Berlin Film Festival 2024: Meanwhile on Earth, La Cocina, Another End
On pourrait dire beaucoup de choses sur l’aventure de Mara ici et sur la rigueur avec laquelle chaque membre de cet ensemble profond assume son rôle – mais c’est Carmona, jouant un homme clairement à l’agonie, dont chaque mot est prononcé avec une intention cataclysmique qui attire toujours notre intérêt. Lorsqu’il souffle enfin, déclenchant un cri primal cathartique qui arrête même le tic-tac inventif, c’est avec la force des promesses non tenues, de la contrainte continue, de l’assimilation forcée et du tribut de l’horloge implacable qui laisse un halètement audible pour une performance qui s’ouvre. une fenêtre brûlante sur la vie des exploités, complétant ce chef-d’œuvre singulier.

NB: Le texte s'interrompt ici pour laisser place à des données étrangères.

(* ===== verification/NodeLog.v ===== *)
(** * The runtime over the write-ahead log

    [tr_raft_wal_storage_bind] and the transactions the runtime makes of
    readies. [mirrors c r]: the state [r] of the log is the hard state, the log
    and the commit index of the core [c]. *)

From S2P Require Import Prelude Configuration Vec Log CoreState CoreApi CoreFrame CoreInvariant.
From S2P Require Import CoreSafety CoreCalls CoreReach CoreReport CoreRefused.
From S2P Require Import Bytes Wire Digest Os SnapshotSender Wal WalCodec.
From S2P Require Import WalRead WalRecovery WalReplay WalWrite WalCommit WalLog WalTransaction.
From S2P Require Import Runtime RuntimeApply RuntimeProcess.
From Stdlib Require Import ZArith Lia.
From stdpp Require Import base numbers list tactics strings.
Open Scope Z_scope.
Open Scope raft_scope.

(** The contexts of the transport and the state machine. *)
Class Peers (X : Type) := {
  rest_applied : X -> list tr_raft_entry;
  rest_sent : X -> Z -> list tr_raft_message;
  rest_ok : X -> Prop
}.

Section Bind.
Context `{OsLaws} `{Xxh3Laws} {X V : Type} `{Peers X} `{VecLaws V}.
Implicit Types (c : tr_raft_core V) (ready : tr_raft_ready).
Implicit Types s : tr_raft_wal_storage.
Implicit Types r : tr_raft_wal_recovery.

(** The system with the storage that is open on it, and the other contexts. *)
Record log_world := LogWorld {
  lw_os : os;
  lw_storage : tr_raft_wal_storage;
  lw_rest : X
}.

#[export] Instance log_contexts : Contexts log_world (os * tr_raft_wal_storage) := {|
  applied w := rest_applied (lw_rest w);
  sent w := rest_sent (lw_rest w);
  disk w := (lw_os w, lw_storage w);
  world_ok w := rest_ok (lw_rest w)
|}.

Definition on_storage (f : tr_raft_wal_storage -> status * tr_raft_wal_storage) (w : log_world)
    : log_world * status :=
  let '(result, s) := f (lw_storage w) in (LogWorld (lw_os w) s (lw_rest w), result).

Definition tr_raft_wal_storage_bind : tr_raft_storage log_world :=
  StorageCalls (Some (on_storage tr_wal_begin))
    (Some (fun w term voted_for => on_storage (fun s => tr_wal_write_hard_state s term voted_for) w))
    (Some (fun w from_index => on_storage (fun s => tr_wal_truncate_log s from_index) w))
    (Some (fun w entries => on_storage (fun s => tr_wal_append_log s entries) w))
    (Some (fun w commit_index => on_storage (fun s => tr_wal_write_commit_index s commit_index) w))
    (Some (fun w => let '(e, result, s) := tr_wal_commit (lw_storage w) (lw_os w) in
                    (LogWorld e s (lw_rest w), result)))
    (Some (on_storage tr_wal_rollback)).

Lemma on_storage_aside f w : aside w (fst (on_storage f w)).
Proof. unfold on_storage. by destruct (f (lw_storage w)). Qed.

Lemma bind_aside : storage_aside tr_raft_wal_storage_bind.
Proof.
  split; cbn; intros; simplify_eq; try apply on_storage_aside.
  by destruct (tr_wal_commit (lw_storage w) (lw_os w)) as [[] ].
Qed.

(** ** The transaction of a ready *)

Definition calls_of ready : list wal_call :=
  (if r_hard_state_changed ready then [WriteHardState (r_term ready) (r_voted_for ready)] else []) ++
  (if r_log_changed ready && negb (r_log_truncate_from ready =? 0)
   then [TruncateLog (r_log_truncate_from ready)] else []) ++
  (if r_log_changed ready && negb (r_log_entry_count ready =? 0)
   then [AppendLog (r_log_entries ready)] else []) ++
  (if r_commit_changed ready then [WriteCommitIndex (r_commit_index ready)] else []).

Lemma perform_all_app s cs ds :
  perform_all s (cs ++ ds) =
  match perform_all s cs with
  | (SALTS_OK, s) => perform_all s ds
  | failure => failure
  end.
Proof.
  revert s. induction cs as [|c cs IH]; intros s; cbn [app perform_all]; [by destruct (perform_all s ds) as [[] ]|].
  destruct (perform s c) as [[|] s1]; [apply IH|done].
Qed.

(** The world with another storage. *)
Definition with_storage (w : log_world) s : log_world := LogWorld (lw_os w) s (lw_rest w).

Abbreviation drive := (drive log_world V).

(** The rest of a transaction: these calls, and the commit. *)
Definition rest_of s (cs : list wal_call) (e : os) : os * status * tr_raft_wal_storage :=
  match perform_all s cs with
  | (SALTS_OK, s) =>
      match tr_wal_commit s e with
      | (e, SALTS_OK, s) => (e, SALTS_OK, s)
      | (e, result, s) => (e, result, snd (tr_wal_rollback s))
      end
  | (result, s) => (e, result, snd (tr_wal_rollback s))
  end.

Definition finishes (d : drive) (cs : list wal_call) result (d' : drive) : Prop :=
  rest_of (lw_storage (dr_world d)) cs (lw_os (dr_world d)) =
    (lw_os (dr_world d'), result, lw_storage (dr_world d')).

Lemma step_finishes (needed : bool) stage callback call cs (d : drive)
    (next : drive -> status * drive) result (d' : drive) :
  callback = Some (on_storage (fun s => perform s call)) ->
  rt_storage (dr_runtime d) = tr_raft_wal_storage_bind ->
  (forall d1, dr_runtime d1 = dr_runtime d -> next d1 = (result, d') -> finishes d1 cs result d') ->
  transaction_step needed stage callback d next = (result, d') ->
  finishes d ((if needed then [call] else []) ++ cs) result d'.
Proof.
  intros -> Hb Hnext. unfold transaction_step, finishes, rest_of. destruct needed; [|by apply Hnext].
  unfold call_storage, on_storage. cbn.
  destruct (perform (lw_storage (dr_world d)) call) as [[|error] s].
  - intros Hn. by apply Hnext in Hn.
  - unfold tr_runtime_rollback. cbn. rewrite Hb. cbn. unfold on_storage. by intros [= <- <-].
Qed.

Lemma commit_finishes stage (d : drive) (next : drive -> status * drive) result (d' : drive) :
  rt_storage (dr_runtime d) = tr_raft_wal_storage_bind ->
  (forall d1, fst (next d1) = SALTS_OK /\ dr_world (snd (next d1)) = dr_world d1) ->
  transaction_step true stage (st_commit (rt_storage (dr_runtime d))) d next = (result, d') ->
  finishes d [] result d'.
Proof.
  intros Hb Hnext. unfold transaction_step, finishes, rest_of. rewrite Hb. cbn.
  unfold call_storage. cbn. destruct (tr_wal_commit _ _) as [[e [|error]] s].
  - intros Hn. match type of Hn with next ?x = _ => destruct (Hnext x) as [E1 E2] end.
    rewrite Hn in E1, E2. cbn in E1, E2. by rewrite E1, E2.
  - unfold tr_runtime_rollback. cbn. rewrite Hb. cbn. unfold on_storage. by intros [= <- <-].
Qed.

(** Persisting a ready is a transaction with its calls. *)
Lemma persist_transact (d : drive) ready result (d' : drive) :
  rt_storage (dr_runtime d) = tr_raft_wal_storage_bind ->
  tr_runtime_persist d ready = (result, d') ->
  transact (lw_storage (dr_world d)) (calls_of ready) (lw_os (dr_world d)) =
    (lw_os (dr_world d'), result, lw_storage (dr_world d')).
Proof.
  intros Hb. unfold tr_runtime_persist, transact, calls_of. rewrite Hb.
  destruct (call_storage d _ _) as [res d0] eqn:E0. unfold call_storage in E0. cbn in E0.
  unfold on_storage in E0. cbn in E0.
  destruct (tr_wal_begin (lw_storage (dr_world d))) as [res0 s0]. injection E0 as <- <-.
  destruct res0 as [|error]; [|by intros [= <- <-]]. set (d0 := with_world _ _).
  intros Hrun. enough (finishes d0 (calls_of ready) result d') as Hf by exact Hf.
  assert (dr_runtime d0 = dr_runtime d) as R0 by done. clearbody d0. unfold calls_of.
  revert Hrun. apply step_finishes; [done|by rewrite R0|]. intros d1 R1.
  apply step_finishes; [done|by rewrite R1, R0|]. intros d2 R2.
  apply step_finishes; [done|by rewrite R2, R1, R0|]. intros d3 R3.
  rewrite <- (app_nil_r (if r_commit_changed ready then _ else _)).
  apply step_finishes; [done|by rewrite R3, R2, R1, R0|]. intros d4 R4.
  assert (rt_storage (dr_runtime d4) = tr_raft_wal_storage_bind) as Hb4 by by rewrite R4, R3, R2, R1, R0.
  intros Hrun. eapply commit_finishes; [done| |by rewrite Hb4]. done.
Qed.

(** ** The state of the log and the core *)

Record mirrors c r : Prop := {
  mi_term : rc_term r = c_term c;
  mi_vote : rc_voted_for r = c_voted_for c;
  mi_commit : rc_commit_index r = c_commit_index c;
  mi_entries : exists old, rc_entries r = old ++ (stored_entry <$> elems (c_log c)) /\
    rc_snapshot_index r + Z.of_nat (length old) = log_base_index (c_log c)
}.

Lemma mirrors_books c c' r : books c' = books c -> mirrors c r -> mirrors c' r.
Proof. intros [= E1 E2 E3 E4 _ _ _ _] [T Vo C E]. split; rewrite ?E1, ?E2, ?E3, ?E4; done. Qed.

(** The state after the calls of a ready. *)
Lemma effects_calls r ready :
  let r' := effects r (calls_of ready) in
  rc_snapshot_index r' = rc_snapshot_index r /\
  (rc_term r', rc_voted_for r') =
    (if r_hard_state_changed ready then (r_term ready, r_voted_for ready)
     else (rc_term r, rc_voted_for r)) /\
  rc_commit_index r' = (if r_commit_changed ready then r_commit_index ready else rc_commit_index r) /\
  rc_entries r' =
    if r_log_changed ready then
      (if r_log_truncate_from ready =? 0 then rc_entries r
       else take (Z.to_nat (r_log_truncate_from ready - rc_snapshot_index r - 1)) (rc_entries r)) ++
      (if r_log_entry_count ready =? 0 then [] else stored_entry <$> r_log_entries ready)
    else rc_entries r.
Proof.
  cbv zeta. unfold calls_of, effects.
  destruct (r_hard_state_changed ready), (r_log_changed ready), (r_log_truncate_from ready =? 0),
    (r_log_entry_count ready =? 0), (r_commit_changed ready); cbn; rewrite ?app_nil_r; done.
Qed.

Lemma mirrors_effects c c' ready r :
  core_inv c -> reported c c' ready -> hard_state_reported c c' ready -> mirrors c r ->
  mirrors c' (effects r (calls_of ready)).
Proof.
  intros Hi [[B _] L C N K _] (Ht & Hv & Hh) [Mt Mv Mc (old & Me & Ml)].
  pose proof (effects_calls r ready) as He. cbv zeta in He. destruct He as (Es & Eh & Ec & Ee).
  assert ((rc_term (effects r (calls_of ready)), rc_voted_for (effects r (calls_of ready))) =
    (c_term c', c_voted_for c')) as E.
  { rewrite Eh. destruct (r_hard_state_changed ready); [congruence|].
    rewrite Mt, Mv. destruct (decide ((c_term c', c_voted_for c') = (c_term c, c_voted_for c))) as [|Hne];
      [done|]. by apply Hh in Hne. }
  split; [exact (f_equal fst E)|exact (f_equal snd E)|by rewrite Ec, K, Mc|].
  rewrite Es, Ee, L, B. unfold kept_log. destruct (r_log_changed ready); [|by exists old].
  exists old. split; [|done]. rewrite fmap_app, app_assoc. f_equal.
  - rewrite Me. destruct (Z.eqb_spec (r_log_truncate_from ready) 0) as [|Hne]; [done|].
    destruct C as [|C]; [done|]. rewrite take_app_ge by lia. rewrite fmap_take. do 2 f_equal. lia.
  - destruct (Z.eqb_spec (r_log_entry_count ready) 0) as [E0|]; [|done].
    rewrite N in E0. by destruct (r_log_entries ready).
Qed.

Lemma mirrors_compact c point result c' r :
  core_inv c -> tr_raft_core_compact c point = (result, c') -> mirrors c r -> mirrors c' r.
Proof.
  intros Hi Hc Hm. revert Hc. unfold tr_raft_core_compact.
  destruct (tr_raft_core_snapshot_point c) as [[] [p|]]; try (by intros [= <- <-]).
  case_match eqn:Hp; [by intros [= <- <-]|]. clear Hp.
  destruct (compact_spec (c_log c) (sp_index point) (sp_term point)) as (log' & -> & Hlog'); [apply Hi|].
  assert (c <| c_log := c_log c |> = c) as Hsame by by destruct c.
  destruct (_ || _) eqn:Hg; [intros [= <- <-]; by rewrite Hsame|].
  case_bool_decide as Hterm; intros [= <- <-]; [|by rewrite Hsame].
  destruct Hlog' as (_ & Hbase & _ & _ & Hel); [lia|lia|].
  destruct Hm as [Mt Mv Mc (old & Me & Ml)]. split; record_simpl; try done.
  exists (old ++ (stored_entry <$> take (Z.to_nat (sp_index point - log_base_index (c_log c))) (elems (c_log c)))).
  rewrite <- app_assoc, <- fmap_app, Hel, take_drop. split; [done|].
  unfold log_last in *. rewrite length_app, length_fmap, length_take. lia.
Qed.
End Bind.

Avant que ça commence vraiment, « Une autre fin», le concept somnolent de science-fiction, dépasse son accueil. C’est dommage; Sur papier, le réalisateur Piero Messina a un concept intrigant avec lequel travailler. Sal (Gael García Bernal), récemment veuf et désespéré, passe ses journées à chercher du réconfort auprès de sa sœur Ebe (Bérénice Bejo) après la mort de sa femme Zoe dans un horrible accident de voiture. Ebe est tellement inquiète pour son frère qu’elle lui recommande de profiter, pour ainsi dire, de la réduction familiale : elle dirige le recrutement des hôtes, des gens ordinaires qui offrent leur corps à son entreprise Another End afin que les souvenirs des défunts puissent être téléchargés dans eux. Bien que la technologie soit un miracle, elle présente quelques inconvénients : ce n’est pas un changement permanent ; l’hôte et les personnes endeuillées se mettent d’accord sur un calendrier fixe, permettant à ces derniers de se dire au revoir.

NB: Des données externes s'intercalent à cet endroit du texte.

Lemma pause_and_stage_spec post w c p stage w' c' res :
  (forall w1 w2 w3, moved w1 w2 -> post w2 w3 -> post w1 w3) ->
  (forall w i d w' res, deliveries_ok (deliveries w) -> deliveries w !! i = Some d ->
   pd_paused d = true -> pd_node_id d = p -> stage w i = (w', res) -> delivers_by post w w' res) ->
  deliveries_ok (deliveries w) -> pause_and_stage w c p stage = (w', c', res) ->
  delivers_by post w w' res /\ pauses c c'.
Proof.
  intros Hmove Hstage Hok. unfold pause_and_stage.
  destruct (tr_service_find_delivery w c p true) as [w1 found] eqn:Ef.
  apply find_delivery_spec in Ef as (Hm1 & _ & Hfound & _); [|done].
  destruct found as [i|]; cycle 1.
  { intros [= <- <- <-]. split; [exact Hm1|apply rtc_refl]. }
  destruct (Hfound i eq_refl) as (d & Hi & Hp). pose proof (mv_ok _ _ Hm1) as Hok1.
  destruct (tr_service_pause_delivery w1 c i) as [[w2 c2] res2] eqn:Ep.
  apply (pause_spec _ _ _ d) in Ep as (Hm2 & Hc & Hd2); [|done|done].
  pose proof (moved_trans _ _ _ Hm1 Hm2) as Hm.
  destruct res2 as [|error]; [|by intros [= <- <- <-]].
  destruct (Hd2 eq_refl) as (d2 & Hi2 & Hp2 & En2).
  destruct (stage w2 i) as [w3 res3] eqn:Es. intros [= <- <- <-]. split; [|done].
  apply (Hstage _ _ d2) in Es; [|apply Hm2|done|done|congruence].
  unfold delivers_by in *. destruct (ok res3); [by eapply Hmove|by eapply moved_trans].
Qed.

Au début, Sal hésite. Après tout, physiquement, cette personne est un étranger. Mais lorsque la nouvelle Zoe (Renate Reinsve) apparaît, il tombe amoureux d’elle au point de supplier Ebe de lui accorder plus de temps. Cela ne vaut pas la peine de vous ennuyer avec d’autres détails de l’intrigue : tout le reste – depuis l’intérêt du film pour l’ambiguïté de l’identité et les extrêmes que l’amour de Sal le mènera – est assez prévisible jusqu’à la tournure nauséabonde du récit.
En regardant « Another End », je n’ai pas pu m’empêcher de penser au mélodrame « Wander Darkly », une interrogation bien plus chaleureuse et sincère sur la mort. Pour un film sur la douleur du deuil, l’éclairage plat et la conception austère de la production sont froids et distants au point d’être imperceptibles. Reinsve tente de jouer en incarnant deux personnages différents, tandis que Bernal fait de son mieux pour remplir la rigidité physique requise par le scénario avec les émotions requises pour le personnage – mais ils mènent tous les deux une bataille perdue d’avance.
Il est donc normal que « Another End » ait une fausse fin mal estimée, provoquant des éclats de rire et des gémissements audibles dans le Berlinale Palast. Pour ma part, j’étais heureux de dire adieu à ce film lorsque le générique a heureusement commencé à rouler.